→ ABOUT THIS TASK:
State how many lines of the data below hold the string "entry", giving nothing but the number.

[Dataset entries]
(** X17: Success is the end: its view has no control, so a run from a state in
    Success consists of waiting only, and, as long as the pending callbacks
    are the step-neutral ones, the step is Success for ever. *)
Theorem success_is_terminal (es : list event) : forall s s' : state,
  step s = SUCCESS -> neutral_pending s = true -> run es s = Some s' ->
  step s' = SUCCESS /\ forallb (fun e => negb (is_user_event e)) es = true.
Proof.
  induction es as [|e es IH]; intros s s' St N R; simpl in R.
  { injection R as <-. now split. }
  destruct (dispatch e s) as [s1|] eqn:D; [|discriminate].
  assert (U : is_user_event e = false).
  { unfold dispatch, renderStep in D. rewrite St in D. simpl in D.
    now destruct e. }
  destruct e; try discriminate. simpl in D. injection D as <-.
  apply neutral_pending_spec in N.
  destruct (IH (wait ms s) s') as [H1 H2]; [| |exact R|].
  - now rewrite wait_neutral.
  - apply neutral_pending_spec. now apply wait_neutral_all.
  - split; [exact H1|exact H2].
Qed.

Lemma success_is_terminal_witness :
  let s := wait 4500 (update (startFacialRecognition false) initialState) in
  step s = SUCCESS /\
  run [Elapse 2500; Elapse 1000] s = Some (wait 1000 (wait 2500 s)) /\
  step (wait 1000 (wait 2500 s)) = SUCCESS.
Proof.
  intros s.
  assert (H1 : step s = SUCCESS) by (vm_compute; reflexivity).
  assert (H2 : neutral_pending s = true) by (vm_compute; reflexivity).
  assert (H3 : run [Elapse 2500; Elapse 1000] s
               = Some (wait 1000 (wait 2500 s))) by reflexivity.
  split; [exact H1|]. split; [exact H3|].
  exact (proj1 (success_is_terminal [Elapse 2500; Elapse 1000] s _
                  H1 H2 H3)).
Defined.

(** ** The DNI *)

Lemma dni_update (h : handler) (s : state) : dni (update h s) = dni (h s).
Proof.
  unfold update. destruct (String.eqb (step s) (step (h s))); [reflexivity|].
  unfold stepEffect.
  destruct (String.eqb (step (h s)) MANUAL_CODE); [reflexivity|].
  now destruct (String.eqb (step (h s)) SUCCESS).
Qed.

Lemma dni_fire (s : state) (cb : callback) : dni (fire s cb) = dni s.
Proof.
  unfold fire. rewrite dni_update.
  destruct cb as [| | |[|]| |e]; try reflexivity.
  simpl. now destruct (String.eqb e "123456").
Qed.

Lemma dni_wait (ms : nat) (s : state) : dni (wait ms s) = dni s.
Proof.
  apply (wait_invariant (fun s' => dni s' = dni s)); [auto| |reflexivity].
  intros s0 cb H. now rewrite dni_fire.
Qed.

Lemma dni_handleCodeChange (raw : string) (i : nat) (s : state) :
  dni (handleCodeChange raw i s) = dni s.
Proof.
  unfold handleCodeChange.
  destruct (String.eqb (slice_last raw) ""); [now destruct (0 <? i)|].
  destruct (test_nondigit (slice_last raw)); [reflexivity|]. cbv zeta.
  destruct ((i =? 5) && _);
    [unfold validateCode; destruct (String.length _ <? 6)|];
    now destruct (negb false && (i <? 5)).
Qed.

Lemma dni_dispatch (e : event) (s s' : state) :
  types_dni e = false -> dispatch e s = Some s' -> dni s' = dni s.
Proof.
  intros U. unfold dispatch, renderStep.
  destruct (String.eqb (step s) INITIAL);
    [|destruct (String.eqb (step s) FACIAL_RECOGNITION);
      [|destruct (String.eqb (step s) MANUAL_DNI);
        [|destruct (String.eqb (step s) MANUAL_CODE);
          [|destruct (String.eqb (step s) SUCCESS)]]]];
    destruct e as [b| | |x| |raw i| |ms];
    try discriminate;
    try (intros [= <-]; first [apply dni_wait|now rewrite dni_update]).
  - destruct (isLoading s); [discriminate|].
    intros [= <-]. now rewrite dni_update.
  - intros [= <-]. rewrite dni_update. unfold handleDniSubmit.
    now destruct (negb (String.length (dni s) =? 8)).
  - destruct (cellIndex_ok i); [|discriminate].
    intros [= <-]. now rewrite dni_update, dni_handleCodeChange.
  - intros [= <-]. rewrite dni_update.
    unfold validateCode_default, validateCode.
    now destruct (String.length _ <? 6).
Qed.

(** X18: The DNI is the user's: along a run in which the DNI field is not
    edited, through every transition, every other control and every timer,
    the value of [dni] stays what it was. *)
Theorem dni_changes_only_by_typing (es : list event) : forall s0 s : state,
  forallb (fun e => negb (types_dni e)) es = true ->
  run es s0 = Some s -> dni s = dni s0.
Proof.
  induction es as [|e es IH]; intros s0 s F R; simpl in R.
  - now injection R as <-.
  - simpl in F. apply andb_true_iff in F as [Fe F].
    apply negb_true_iff in Fe.
    destruct (dispatch e s0) as [s1|] eqn:D; [|discriminate].
    rewrite (IH s1 s F R). now apply (dni_dispatch e).
Qed.

Lemma dni_changes_only_by_typing_witness :
  let s := setDni "12345678" (setStep MANUAL_DNI initialState) in
  exists s',
    run [SubmitDni; TypeCode "1" 0; ClickGoBack; ClickGoBack;
         ClickStartFacialRecognition true; Elapse 3000] s = Some s' /\
    dni s' = "12345678".
Proof.
  intros s.
  assert (R : exists s',
            run [SubmitDni; TypeCode "1" 0; ClickGoBack; ClickGoBack;
                 ClickStartFacialRecognition true; Elapse 3000] s = Some s').
  { eexists. vm_compute. reflexivity. }
  destruct R as [s' R]. exists s'. split; [exact R|].
  exact (dni_changes_only_by_typing
           [SubmitDni; TypeCode "1" 0; ClickGoBack; ClickGoBack;
            ClickStartFacialRecognition true; Elapse 3000] s s' eq_refl R).
Defined.

(** ** The guard of FacialRecognition *)

Lemma fire_while_probing (k : nat) (s : state) (cb : callback) :
  is_outcome cb = false -> probing k s -> probing k (fire s cb).
Proof.
  intros O (L & St & A). unfold probing.
  rewrite (fire_other_loading s cb O). split; [exact L|].
  unfold fire.
  destruct cb as [| | |b| |e]; try discriminate;
    try (rewrite update_same_step by reflexivity; split; [exact St|exact A]).
  unfold update. simpl.
  destruct (String.eqb (step s) SUCCESS); simpl; (split; [now right|]);
    [exact A|].
  apply Forall_app. split; [exact A|]. now repeat constructor.
Qed.

Lemma fold_fire_while_probing (k : nat) (cbs : list callback) :
  forall s : state,
  Forall (fun cb => is_outcome cb = false) cbs -> probing k s ->
  probing k (fold_left fire cbs s).
Proof.
  induction cbs as [|cb cbs IH]; intros s N P; [exact P|].
  inversion N as [|? ? Ncb Ncbs]; subst.
  simpl. apply IH; [exact Ncbs|]. now apply fire_while_probing.
Qed.

Lemma count_down_while_probing (k : nat) (ts : list (nat * callback)) :
  Forall (fun t => is_outcome (snd t) = true -> S k < fst t) ts ->
  Forall (fun cb => is_outcome cb = false)
         (map snd (List.filter is_due (map count_down ts))) /\
  Forall (fun t => is_outcome (snd t) = true -> k < fst t)
         (List.filter (fun t => negb (is_due t)) (map count_down ts)).
Proof.
  induction 1 as [|[n cb] ts H _ [IH1 IH2]]; [split; constructor|].
  simpl in H. cbn [map List.filter].
  destruct (is_due (count_down (n, cb))) eqn:E; simpl.
  - unfold is_due, count_down in E. simpl in E. apply Nat.eqb_eq in E.
    split; [|exact IH2]. constructor; [|exact IH1].
    destruct (is_outcome cb); [|reflexivity]. specialize (H eq_refl). lia.
  - split; [exact IH1|]. constructor; [|exact IH2].
    unfold count_down. simpl. intros O. specialize (H O). lia.
Qed.

Lemma tick_while_probing (k : nat) (s : state) :
  probing (S k) s -> probing k (tick s).
Proof.
  intros (L & St & A). destruct (count_down_while_probing k _ A) as [D R].
  unfold tick. apply fold_fire_while_probing; [exact D|].
  split; [exact L|]. split; [exact St|exact R].
Qed.
Lemma same_page_filtered (st1 st2 : State) :
  same_page st1 st2 -> filtered st1 = filtered st2.
Proof.
  intros [Ht [Hs [Hf _]]]. unfold filtered. rewrite Ht, Hs, Hf. reflexivity.
Qed.

Lemma same_page_open (st1 st2 : State) :
  same_page st1 st2 -> modalOpen st1 = true -> st1 = st2.
Proof.
  destruct st1, st2. unfold same_page. cbn.
  intros [-> [-> [-> [-> [-> H]]]]] Hm. destruct (H Hm) as [-> ->]. reflexivity.
Qed.

Lemma act_same_page (st1 st2 : State) (a : Action) :
  same_page st1 st2 -> same_page_option (act st1 a) (act st2 a).
Proof.
  intros H. pose proof (same_page_filtered st1 st2 H) as Hf.
  pose proof (same_page_open st1 st2 H) as Hopen.
  destruct H as [Ht [Hs [Hfi [He [Hm Hform]]]]].
  destruct a; cbn [act]; unfold row_task; rewrite <- ?Hf;
    try (destruct (nth_error (filtered st1) row) as [t|]; [|exact I]);
    unfold when_modal; rewrite <- ?Hm;
    try (destruct (modalOpen st1) eqn:Hopen1;
         [rewrite <- (Hopen eq_refl); apply same_page_refl | exact I]);
    cbn [same_page_option].
  all: try (destruct confirmed; cbn [remove negb]).
  all: repeat split; cbn in *; trivial; try (apply Hform; assumption);
    rewrite Ht; reflexivity.
Qed.

Lemma play_same_page (acts : list Action) :
  forall st1 st2,
    same_page st1 st2 -> same_page_option (play acts st1) (play acts st2).
Proof.
  induction acts as [|a acts IH]; intros st1 st2 H; cbn [play].
  - exact H.
  - pose proof (act_same_page st1 st2 a H) as Ha.
    destruct (act st1 a) as [s1|], (act st2 a) as [s2|]; cbn in Ha;
      try contradiction; [apply IH, Ha | exact I].
Qed.
Definition nS (nL : Z) : Z :=
  if nL =? 2 then nR * nC * nL * (nL + 1) * 2
  else nR * nC * nL * (nL + 1).

(** ** Map and locations *)

Abbreviation loc := (Z * Z)%type.

Definition loc_eqb (x y : loc) : bool :=
  (x.1 =? y.1) && (x.2 =? y.2).

(** The [if nL == ... elif ...] chain at the head of [__init__]: the map
    template and the list of locations it binds, or [None] when no branch
    is taken and both [MAP] and [self.locs] stay unbound. *)
Definition layout (nL : Z) : option (list string * list loc) :=
  if nL =? 2 then
    Some ([ "+---------+";
            "|A: | : : |";
            "| : : : : |";
            "| : : : : |";
            "| | : | : |";
            "| | : |B: |";
            "+---------+" ]%string,
          [(0,0); (4,3)])
  else if nL =? 4 then
    Some ([ "+---------+";
            "|A: | : :B|";
            "| : : : : |";
            "| : : : : |";
            "| | : | : |";
            "|C| : |D: |";
            "+---------+" ]%string,
          [(0,0); (0,4); (4,0); (4,3)])
  else if nL =? 5 then
    Some ([ "+---------+";
            "|A: | : :B|";
            "| : : : : |";
            "| : : : :C|";
            "| | : | : |";
            "|D| : |E: |";
            "+---------+" ]%string,
          [(0,0); (0,4); (2,4); (4,0); (4,3)])
  else if nL =? 6 then
    Some ([ "+---------+";
            "|A: | : :B|";
            "| : : : : |";
            "| :C:D: : |";
            "| | : | : |";
            "|E| : |F: |";
            "+---------+" ]%string,
          [(0,0); (0,4); (2,1); (2,2); (4,0); (4,3)])
  else if nL =? 8 then
    Some ([ "+---------+";
            "|A: |B: :C|";
            "| :D: : : |";
            "| : : :E:F|";
            "| | : | : |";
            "|G| : |H: |";
            "+---------+" ]%string,
          [(0,0); (0,2); (1,1); (2,3); (2,4); (0,4); (4,0); (4,3)])
  else None.

(** [self.desc = np.asarray(MAP, dtype='c')]: a 7 x 11 array of characters,
    kept as the list of its rows.  [desc_at desc r c] is [desc[r, c]]. *)
Definition desc_at (desc : list string) (r c : Z) : result ascii :=
  line ← getitem desc r;
  getitem (list_ascii_of_string line) c.

Definition is_colon (ch : ascii) : bool := Ascii.eqb ch ":"%char.

(** [taxiloc in locs] and [locs.index(taxiloc)] *)
Definition loc_in (x : loc) (locs : list loc) : bool := existsb (loc_eqb x) locs.

Fixpoint loc_index_from (k : Z) (x : loc) (locs : list loc) : result Z :=
  match locs with
  | [] => Raise ValueError
  | y :: locs' => if loc_eqb x y then Ok k else loc_index_from (k + 1) x locs'
  end.

Definition loc_index (x : loc) (locs : list loc) : result Z := loc_index_from 0 x locs.

(** ** One step of the table builder *)

(** An entry [(1.0, newstate, reward, done)] of the table. *)
Definition entry : Type := Q * Z * Z * bool.

(** What the body of [for a in range(nA)] leaves in [newrow], [newcol],
    [newpassidx], [reward] and [done]. *)
Record outcome : Type := Outcome {
  newrow : Z;
  newcol : Z;
  newpassidx : Z;
  reward : Z;
  done : bool
}.

Section Step.
Variable nL : Z.
Variable desc : list string.
Variable locs : list loc.

Definition move (row col passidx destidx a : Z) : result outcome :=
  let taxiloc : loc := (row, col) in
  (* if a==0 ... elif a==1 ... *)
  let nrow :=
    if a =? 0 then Z.min (row + 1) maxR
    else if a =? 1 then Z.max (row - 1) 0
    else row in
  (* if a==2 and self.desc[1+row,2*col+2]==b":" *)
  east ← (if a =? 2 then ch ← desc_at desc (1 + row) (2 * col + 2); mret (is_colon ch)
          else mret false);
  if east : bool then
    mret (Outcome nrow (Z.min (col + 1) maxC) passidx (-1) false)
  else
    (* elif a==3 and self.desc[1+row,2*col]==b":" *)
    west ← (if a =? 3 then ch ← desc_at desc (1 + row) (2 * col); mret (is_colon ch)
            else mret false);
    if west : bool then
      mret (Outcome nrow (Z.max (col - 1) 0) passidx (-1) false)
    else if a =? 4 then
      (* if (passidx < nL and taxiloc == locs[passidx]) *)
      here ← (if passidx <? nL then l ← getitem locs passidx; mret (loc_eqb taxiloc l)
              else mret false);
      if here : bool then mret (Outcome nrow col nL (-1) false)
      else mret (Outcome nrow col passidx (-10) false)
    else if a =? 5 then
      (* if (taxiloc == locs[destidx]) and passidx==nL *)
      d ← getitem locs destidx;
      if loc_eqb taxiloc d && (passidx =? nL) then
        mret (Outcome nrow col passidx 20 true)
      else if loc_in taxiloc locs && (passidx =? nL) then
        k ← loc_index taxiloc locs;
        mret (Outcome nrow col k (-1) false)
      else mret (Outcome nrow col passidx (-10) false)
    else mret (Outcome nrow col passidx (-1) false).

→ RESULT OF THIS EXERCISE:
2